In the United States, Mother's Day as it is known today came into existence due to the efforts of three women - two who shared the name Anna Jarvis and one by the name of Julia Ward Howe. In the 19th century, following the Civil War, a West Virginian woman named Anna Reeves Jarvis started what was known as "Mother's Friendship Day." This was a day for mothers of Union soldiers and mothers of Confederate soldiers to reconcile in hopes of peace. Jarvis was not unfamiliar with forming mothers' groups, as prior to the war, she had founded what was known as "Mothers' Day Work Clubs," which were meant to improve poor health conditions and teach women how to care for their children. Two years after "Mother's Friendship Day," a woman by the name of Julia Ward Howe penned the "Mother's Day Proclamation" in 1870. Ward Howe was a suffragist and abolitionist whose proclamation was meant to unite mothers and all women to promote peace and protest sending their sons off to fight and die at war.
It was, however, due to the efforts of Anna Reeves Jarvis' daughter, who was also named Anna, that a movement for a national holiday became a reality. Following the death of her mother, Jarvis wanted a way to celebrate her mother's life and the lives of women in general. She envisioned the holiday as a way to include and honor mothers in what was at the time a highly patriarchal holiday system. In addition, she imagined the day to be a private one between family and the church. Eventually, she gained the financial backing and support of John Wanamaker, who was the owner of a department store located in Philadelphia. With his support, she was able to plan the first Mother's Day celebrations in May 1908. This was not a national holiday, and the celebrations took place only in a handful of cities, including Grafton, Virginia, and Philadelphia. During these and subsequent celebrations, Anna passed out white carnations, which were her mother's favorite flower. In continuing her efforts, she wrote to mayors, governors, newspapers, and even the president of the United States. Eventually, as more cities began to celebrate the holiday, it caught the president's attention, and in 1914, President Woodrow Wilson officially recognized the second Sunday of May as Mother's Day.
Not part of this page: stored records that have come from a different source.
(* ===== verification/RaftNode.v ===== *)
(** * One Raft group member (raft/RaftNode.h, raft/RaftNode.cpp)

    The members of [class RaftNode] as a record; a method is a computation in
    [M RaftNode].  [sent] collects the arguments of [sendCb]; the log file and
    its write buffer are members, and what is inserted into the open stream
    counts as written to the file (the insertions are flushed by [flushDisk], or
    are blocks of at least 1024 bytes, which [std::filebuf] of libstdc++ hands to
    [write] at once).  [std::rand] is a parameter: its [i]-th
    result is [rand i], and [rands] counts the calls.  Each method runs under
    its mutex, as one step ([propose] releases it between its two halves: they
    are two definitions). *)
From Stdlib Require Import ZArith Ascii String Lia.
From stdpp Require Import base numbers list strings gmap.
From S2P Require Import Prelude CppStd.
Local Open Scope Z_scope.

Record RaftMessage := mkRaftMessage { target : Z; payload : bytes }.
Record LogEntry := mkLogEntry { le_term : Z; le_command : bytes }.
Inductive RState := Follower | Candidate | Leader.
#[global] Instance RState_eq_dec : EqDecision RState.
Proof. solve_decision. Defined.
#[global] Instance LogEntry_eq_dec : EqDecision LogEntry.
Proof. solve_decision. Defined.

Record RaftNode := mkRaftNode {
  currentTerm : Z;
  votedFor : option Z;
  log : list LogEntry;
  commitIndex : Z;
  lastApplied : Z;
  state_ : RState;
  groupId_ : Z;
  selfId : Z;
  peers : list Z;
  nextIndex : list Z;
  matchIndex : list Z;
  voteCount : Z;
  electionTimer : Z;
  heartbeatTimer : Z;
  logFile_ : option bytes;
  diskBuf_ : bytes;
  sent : list RaftMessage;
  rands : nat
}.

Definition set_currentTerm (x : Z) (n : RaftNode) : RaftNode :=
  mkRaftNode x (votedFor n) (log n) (commitIndex n) (lastApplied n) (state_ n) (groupId_ n)
    (selfId n) (peers n) (nextIndex n) (matchIndex n) (voteCount n) (electionTimer n)
    (heartbeatTimer n) (logFile_ n) (diskBuf_ n) (sent n) (rands n).
Definition set_votedFor (x : option Z) (n : RaftNode) : RaftNode :=
  mkRaftNode (currentTerm n) x (log n) (commitIndex n) (lastApplied n) (state_ n) (groupId_ n)
    (selfId n) (peers n) (nextIndex n) (matchIndex n) (voteCount n) (electionTimer n)
    (heartbeatTimer n) (logFile_ n) (diskBuf_ n) (sent n) (rands n).
Definition set_log (x : list LogEntry) (n : RaftNode) : RaftNode :=
  mkRaftNode (currentTerm n) (votedFor n) x (commitIndex n) (lastApplied n) (state_ n)
    (groupId_ n) (selfId n) (peers n) (nextIndex n) (matchIndex n) (voteCount n)
    (electionTimer n) (heartbeatTimer n) (logFile_ n) (diskBuf_ n) (sent n) (rands n).
Definition set_commitIndex (x : Z) (n : RaftNode) : RaftNode :=
  mkRaftNode (currentTerm n) (votedFor n) (log n) x (lastApplied n) (state_ n) (groupId_ n)
    (selfId n) (peers n) (nextIndex n) (matchIndex n) (voteCount n) (electionTimer n)
    (heartbeatTimer n) (logFile_ n) (diskBuf_ n) (sent n) (rands n).
Definition set_lastApplied (x : Z) (n : RaftNode) : RaftNode :=
  mkRaftNode (currentTerm n) (votedFor n) (log n) (commitIndex n) x (state_ n) (groupId_ n)
    (selfId n) (peers n) (nextIndex n) (matchIndex n) (voteCount n) (electionTimer n)
    (heartbeatTimer n) (logFile_ n) (diskBuf_ n) (sent n) (rands n).
Definition set_state (x : RState) (n : RaftNode) : RaftNode :=
  mkRaftNode (currentTerm n) (votedFor n) (log n) (commitIndex n) (lastApplied n) x (groupId_ n)
    (selfId n) (peers n) (nextIndex n) (matchIndex n) (voteCount n) (electionTimer n)
    (heartbeatTimer n) (logFile_ n) (diskBuf_ n) (sent n) (rands n).
Definition set_nextIndex (x : list Z) (n : RaftNode) : RaftNode :=
  mkRaftNode (currentTerm n) (votedFor n) (log n) (commitIndex n) (lastApplied n) (state_ n)
    (groupId_ n) (selfId n) (peers n) x (matchIndex n) (voteCount n) (electionTimer n)
    (heartbeatTimer n) (logFile_ n) (diskBuf_ n) (sent n) (rands n).
Definition set_matchIndex (x : list Z) (n : RaftNode) : RaftNode :=
  mkRaftNode (currentTerm n) (votedFor n) (log n) (commitIndex n) (lastApplied n) (state_ n)
    (groupId_ n) (selfId n) (peers n) (nextIndex n) x (voteCount n) (electionTimer n)
    (heartbeatTimer n) (logFile_ n) (diskBuf_ n) (sent n) (rands n).
Definition set_voteCount (x : Z) (n : RaftNode) : RaftNode :=
  mkRaftNode (currentTerm n) (votedFor n) (log n) (commitIndex n) (lastApplied n) (state_ n)
    (groupId_ n) (selfId n) (peers n) (nextIndex n) (matchIndex n) x (electionTimer n)
    (heartbeatTimer n) (logFile_ n) (diskBuf_ n) (sent n) (rands n).
Definition set_electionTimer (x : Z) (n : RaftNode) : RaftNode :=
  mkRaftNode (currentTerm n) (votedFor n) (log n) (commitIndex n) (lastApplied n) (state_ n)
    (groupId_ n) (selfId n) (peers n) (nextIndex n) (matchIndex n) (voteCount n) x
    (heartbeatTimer n) (logFile_ n) (diskBuf_ n) (sent n) (rands n).
Definition set_heartbeatTimer (x : Z) (n : RaftNode) : RaftNode :=
  mkRaftNode (currentTerm n) (votedFor n) (log n) (commitIndex n) (lastApplied n) (state_ n)
    (groupId_ n) (selfId n) (peers n) (nextIndex n) (matchIndex n) (voteCount n)
    (electionTimer n) x (logFile_ n) (diskBuf_ n) (sent n) (rands n).
Definition set_logFile (x : option bytes) (n : RaftNode) : RaftNode :=
  mkRaftNode (currentTerm n) (votedFor n) (log n) (commitIndex n) (lastApplied n) (state_ n)
    (groupId_ n) (selfId n) (peers n) (nextIndex n) (matchIndex n) (voteCount n)
    (electionTimer n) (heartbeatTimer n) x (diskBuf_ n) (sent n) (rands n).
Definition set_diskBuf (x : bytes) (n : RaftNode) : RaftNode :=
  mkRaftNode (currentTerm n) (votedFor n) (log n) (commitIndex n) (lastApplied n) (state_ n)
    (groupId_ n) (selfId n) (peers n) (nextIndex n) (matchIndex n) (voteCount n)
    (electionTimer n) (heartbeatTimer n) (logFile_ n) x (sent n) (rands n).
Definition set_sent (x : list RaftMessage) (n : RaftNode) : RaftNode :=
  mkRaftNode (currentTerm n) (votedFor n) (log n) (commitIndex n) (lastApplied n) (state_ n)
    (groupId_ n) (selfId n) (peers n) (nextIndex n) (matchIndex n) (voteCount n)
    (electionTimer n) (heartbeatTimer n) (logFile_ n) (diskBuf_ n) x (rands n).
Definition set_rands (x : nat) (n : RaftNode) : RaftNode :=
  mkRaftNode (currentTerm n) (votedFor n) (log n) (commitIndex n) (lastApplied n) (state_ n)
    (groupId_ n) (selfId n) (peers n) (nextIndex n) (matchIndex n) (voteCount n)
    (electionTimer n) (heartbeatTimer n) (logFile_ n) (diskBuf_ n) (sent n) x.

Definition ELECTION_TIMEOUT_MIN : Z := 150.
Definition ELECTION_TIMEOUT_MAX : Z := 300.
Definition HEARTBEAT_INTERVAL : Z := 50.

(** ** Messages *)

(** ["+" + s + "\r\n"] *)
Definition line (s : bytes) : bytes := str "+" ++ s ++ CRLF.

Definition encodeAppendEntries (gid term prevIdx prevTerm leaderCommit : Z) (entries : list LogEntry) : bytes :=
  let cnt := i32 (Z.of_nat (length entries)) in
  let total := i32 (7 + cnt) in
  str "*" ++ to_string total ++ CRLF ++ line (str "RAFT_AE") ++ line (to_string gid) ++
  line (to_string term) ++ line (to_string prevIdx) ++ line (to_string prevTerm) ++
  line (to_string leaderCommit) ++ line (to_string cnt) ++
  flat_map (λ e, line (le_command e)) entries.

(** The flag is written as ["+" + "+1\r\n"]. *)
Definition encodeAppendEntriesReply (gid term : Z) (success : bool) (matchIdx : Z) : bytes :=
  str "*5" ++ CRLF ++ line (str "RAFT_AER") ++ line (to_string gid) ++ line (to_string term) ++
  str "+" ++ (if success then str "+1" ++ CRLF else str "+0" ++ CRLF) ++ line (to_string matchIdx).

Definition encodeRequestVote (gid term lastIdx lastTerm : Z) : bytes :=
  str "*5" ++ CRLF ++ line (str "RAFT_RV") ++ line (to_string gid) ++ line (to_string term) ++
  line (to_string lastIdx) ++ line (to_string lastTerm).

Definition encodeRequestVoteReply (gid term : Z) (granted : bool) : bytes :=
  str "*4" ++ CRLF ++ line (str "RAFT_RVR") ++ line (to_string gid) ++ line (to_string term) ++
  str "+" ++ (if granted then str "+1" ++ CRLF else str "+0" ++ CRLF).

(** [cur] is the chunk read since [start]; the character after each ['\r'] is
    skipped unseen. *)
Fixpoint parse_chunks (cur raw : bytes) : list bytes :=
  match raw with
  | [] => []
  | c :: raw' =>
      if Ascii.eqb c CR then
        let rest := match raw' with [] => [] | _ :: raw'' => parse_chunks [] raw'' end in
        match cur with
        | c0 :: cur' => if Ascii.eqb c0 "+" then cur' :: rest else rest
        | [] => rest
        end
      else parse_chunks (cur ++ [c]) raw'
  end.
Definition parseParts (raw : bytes) : list bytes := parse_chunks [] raw.

(** [parts[i]] *)
Definition part (parts : list bytes) (i : nat) : res bytes :=
  match parts !! i with None => UB | Some s => Ok s end.
Definition part_u64 (parts : list bytes) (i : nat) : res Z := s ← part parts i; stoull s.

Section RaftNode.
Context (rand : nat → Z).
Implicit Types n : RaftNode.

(** ** Helpers *)

Definition sendCb (tgt : Z) (msg : bytes) : M RaftNode unit :=
  mmodify (λ n, set_sent (sent n ++ [mkRaftMessage tgt msg]) n).

Definition log_size n : Z := Z.of_nat (length (log n)).
Definition lastLogIndex n : Z := u64 (log_size n - 1).
(** [log.back()] of an empty log is excluded by the test before it. *)
Definition lastLogTerm n : Z :=
  if log_size n <=? 1 then 0 else match last (log n) with Some e => le_term e | None => 0 end.

(** [log[i].term] *)
Definition log_term (i : Z) n : res Z :=
  match log n !! Z.to_nat i with None => UB | Some e => Ok (le_term e) end.

(** The index of [uuid] in [peers], [peers.size()] if it is not there. *)
Fixpoint find_index (uuid : Z) (l : list Z) : nat :=
  match l with
  | [] => 0
  | p :: l' => if p =? uuid then 0 else S (find_index uuid l')
  end.
Definition peerIndex (uuid : Z) n : nat := find_index uuid (peers n).

Definition resetElectionTimer : M RaftNode unit :=
  mmodify (λ n, set_rands (S (rands n)) (set_electionTimer
    (ELECTION_TIMEOUT_MIN + Z.rem (rand (rands n)) (ELECTION_TIMEOUT_MAX - ELECTION_TIMEOUT_MIN + 1)) n)).

Definition becomeFollower (term : Z) : M RaftNode unit :=
  _ ← mmodify (λ n, set_votedFor None (set_currentTerm term (set_state Follower n)));
  _ ← resetElectionTimer;
  mmodify (set_voteCount 0).

Definition becomeCandidate : M RaftNode unit :=
  _ ← mmodify (λ n, set_voteCount 1 (set_votedFor (Some (selfId n))
        (set_currentTerm (u64 (currentTerm n + 1)) (set_state Candidate n))));
  resetElectionTimer.

Definition becomeLeader : M RaftNode unit :=
  mmodify (λ n, set_heartbeatTimer 0 (set_voteCount 0
    (set_matchIndex (replicate (length (peers n)) 0)
    (set_nextIndex (replicate (length (peers n)) (u64 (lastLogIndex n + 1))) (set_state Leader n))))).

(** ** The log file *)

Definition log_line (e : LogEntry) : bytes := to_string (le_term e) ++ str " " ++ le_command e ++ [LF].

Definition write_buffer n : RaftNode :=
  set_diskBuf [] (set_logFile (Some (default [] (logFile_ n) ++ diskBuf_ n)) n).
While Jarvis' campaign was responsible for Mother's Day, the holiday's success was largely due to commercialization and conservative concerns about feminism and female roles. The holiday was a way for certain groups to promote the more domestic side of motherhood and the roles of the mother within the family. In terms of the commercialization of Mother's Day, the floral and greeting card industries took to Mother's Day without delay. The floral industry actively promoted flowers for gift-giving and subsequently played a large role in shaping the holiday. Today, flowers are a common and expected gift. Carnations are a commonly given flower for the holiday. White carnations, like the ones that Anna gave out during the first Mother's Day celebrations, were worn by members of the House of Representatives for the first official Mother's Day. The white flowers were also adopted as the holiday's flower for mothers who were deceased. Pink and red carnations are meant to be given as gifts to one's living mother. In addition to flowers, the card industry also latched onto the holiday and used it to promote the giving of cards. In fact, Mother's Day has even been referred to as a "Hallmark holiday," and it boasts the second-highest number of card sales during any given year. Today, Mother's Day has also become one of the busiest days for phone calls, as people across the country call their mothers. Although Jarvis' dreams of having a holiday for mothers came to fruition, it wasn't what she had envisioned or hoped for. The commercialization, in fact, went against her idea of what the holiday should be, and she ultimately was disappointed and fought to have the holiday that she'd worked so hard for removed.
Mother's Day is more complex and interesting than most realize. Its history is one of forward movement for women and a desire for peace. When celebrating the holiday, it is important that mothers are made to feel appreciated. By understanding the history behind the holiday, people can fully show their mothers their gratitude and celebrate the holiday to its fullest.